GRANDE RIENTRO. Dopo la doppietta di Sandro Mazzola realizzata nel primo tempo, il beniamino del pubblico cagliaritano sale in cattedra andando a segno per tre volte: 46° (di testa), 55° (tocco a porta sguarnita) e 59° (al volo di sinistro) sono i minuti delle sue realizzazioni ai danni del portiere cipriota Varnavas. Sono le prime realizzazioni del futuro Rombo di Tuono in azzurro.
TABELLINO.
Cosenza, 1° novembre 1967
Italia-Cipro 5-0
Italia: Albertosi, Burgnich, Facchetti, Fogli, Bercellino, Picchi, Domenghini, Juliano, Mazzola, De Sisti, Riva.

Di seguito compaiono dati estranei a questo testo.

(** * The ignore/include rule engine of [src/filter.cpp]

    A shallow embedding of [Filter], [GlobFilter], [RegexFilter],
    [FilterClass] and [FilterChain], followed by the properties of the
    rule grammar, of rule evaluation and of the transactional reload. *)

From Stdlib Require Import String Ascii List Bool Arith ZArith Lia Permutation.
Import ListNotations.

Local Open Scope string_scope.
Local Open Scope list_scope.

(** ** C strings and character pointers

    A [std::string] is a sequence of bytes that may contain NUL bytes.  Its
    buffer [data()] is followed by a NUL terminator, so a [const char*] into
    the buffer is modelled by an index [m] with [0 <= m <= size]. *)

Module CStr.

Definition NUL : ascii := Ascii.zero.

(** [*m]: the byte at index [m]; index [size] reads the terminator. *)
Definition deref (text : string) (m : nat) : ascii :=
  match String.get m text with
  | Some c => c
  | None => NUL
  end.

(** The bytes of [text] from index [m] to its end, the range [[m, n)) of
    [add] where [n = text.data() + text.size()]. *)
Fixpoint from (m : nat) (text : string) : string :=
  match m, text with
  | O, _ => text
  | S _, EmptyString => EmptyString
  | S m', String _ text' => from m' text'
  end.

(** The C string starting at the head of the buffer: everything before the
    first NUL byte.  This is the conversion of a [char] pointer to a
    [std::string], and what a callee taking a [char] pointer sees of
    [c_str()]. *)
Fixpoint c_str (s : string) : string :=
  match s with
  | EmptyString => EmptyString
  | String c s' => if Ascii.eqb c NUL then EmptyString else String c (c_str s')
  end.

(** No NUL byte inside the string. *)
Fixpoint nul_free (s : string) : bool :=
  match s with
  | EmptyString => true
  | String c s' => negb (Ascii.eqb c NUL) && nul_free s'
  end.

Fixpoint all (p : ascii -> bool) (s : string) : bool :=
  match s with
  | EmptyString => true
  | String c s' => p c && all p s'
  end.

End CStr.

(** ** Collaborators

    What [filter.cpp] calls and does not define: the wildcard matcher of
    [mega/utils.h], [std::regex] and the line reader [readLines]. *)

Class Collaborators : Type := {
  (** [wildcardMatch(candidate, pattern)], on two C strings. *)
  wildcardMatch : string -> string -> bool;
  (** A compiled [std::regex]. *)
  regex : Type;
  (** [std::regex(text, extended | optimize)]; [None] when the constructor
      throws [std::regex_error]. *)
  regex_compile : string -> option regex;
  (** [std::regex_match(s, re)]. *)
  regex_match : string -> regex -> bool;
  (** The stream handed to [load]. *)
  InputStreamAccess : Type;
  (** [readLines(isAccess, filters)]: the returned flag and the lines it
      stored in [filters]. *)
  readLines : InputStreamAccess -> bool * list string
}.

(** Debug diagnostics: every [LOG_debug << ...] statement is one line. *)
Definition Log : Type := list string.

(** The outcome of an operation that logs: the returned value, the object
    afterwards and the diagnostics. *)
Definition returned {A S : Type} (r : A * S * Log) : A := fst (fst r).

Definition state_after {A S : Type} (r : A * S * Log) : S := snd (fst r).

Definition logged {A S : Type} (r : A * S * Log) : Log := snd r.

Inductive FilterType : Type := FT_NAME | FT_PATH.

Inductive FilterStrategy : Type := FS_GLOB | FS_REGEX.

Definition FilterType_toString (type : FilterType) : string :=
  match type with
  | FT_NAME => "NAME"
  | FT_PATH => "PATH"
  end.

Definition FilterStrategy_toString (strategy : FilterStrategy) : string :=
  match strategy with
  | FS_GLOB => "GLOB"
  | FS_REGEX => "REGEX"
  end.

(** [std::pair<string, string>]: [first] is the name, [second] the path. *)
Definition string_pair : Type := (string * string)%type.

(** ** Filter, GlobFilter, RegexFilter *)

Module Filter.
Section WithCollaborators.
Context {C : Collaborators}.

(** The members of the base class. *)
Record members : Type := Members {
  mText : string;
  mInheritable : bool;
  mType : FilterType
}.

(** The two subclasses; a [RegexFilter] also holds [mRegex]. *)
Inductive t : Type :=
| GlobFilter (base : members)
| RegexFilter (base : members) (mRegex : regex).

Definition base (f : t) : members :=
  match f with
  | GlobFilter b => b
  | RegexFilter b _ => b
  end.

Definition inheritable (f : t) : bool := mInheritable (base f).
Definition text (f : t) : string := mText (base f).
Definition type (f : t) : FilterType := mType (base f).

Definition strategy (f : t) : FilterStrategy :=
  match f with
  | GlobFilter _ => FS_GLOB
  | RegexFilter _ _ => FS_REGEX
  end.

(** [GlobFilter::GlobFilter]. *)
Definition newGlobFilter (text : string) (inheritable : bool) (type : FilterType) : t :=
  GlobFilter (Members text inheritable type).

Commissario tecnico: Valcareggi.
Cipro: Varnavas, Kattos, Kureas, Pallas, Panagiotou, Christofis, Kantzilieris, Stravinos, Kotrofos, Krystallis, Stylianou. Commissario tecnico: Gavalas.
Arbitro: Queudeville (Lussemburgo).
Reti: 12° e 22° Mazzola, 46°, 55° e 59° Riva.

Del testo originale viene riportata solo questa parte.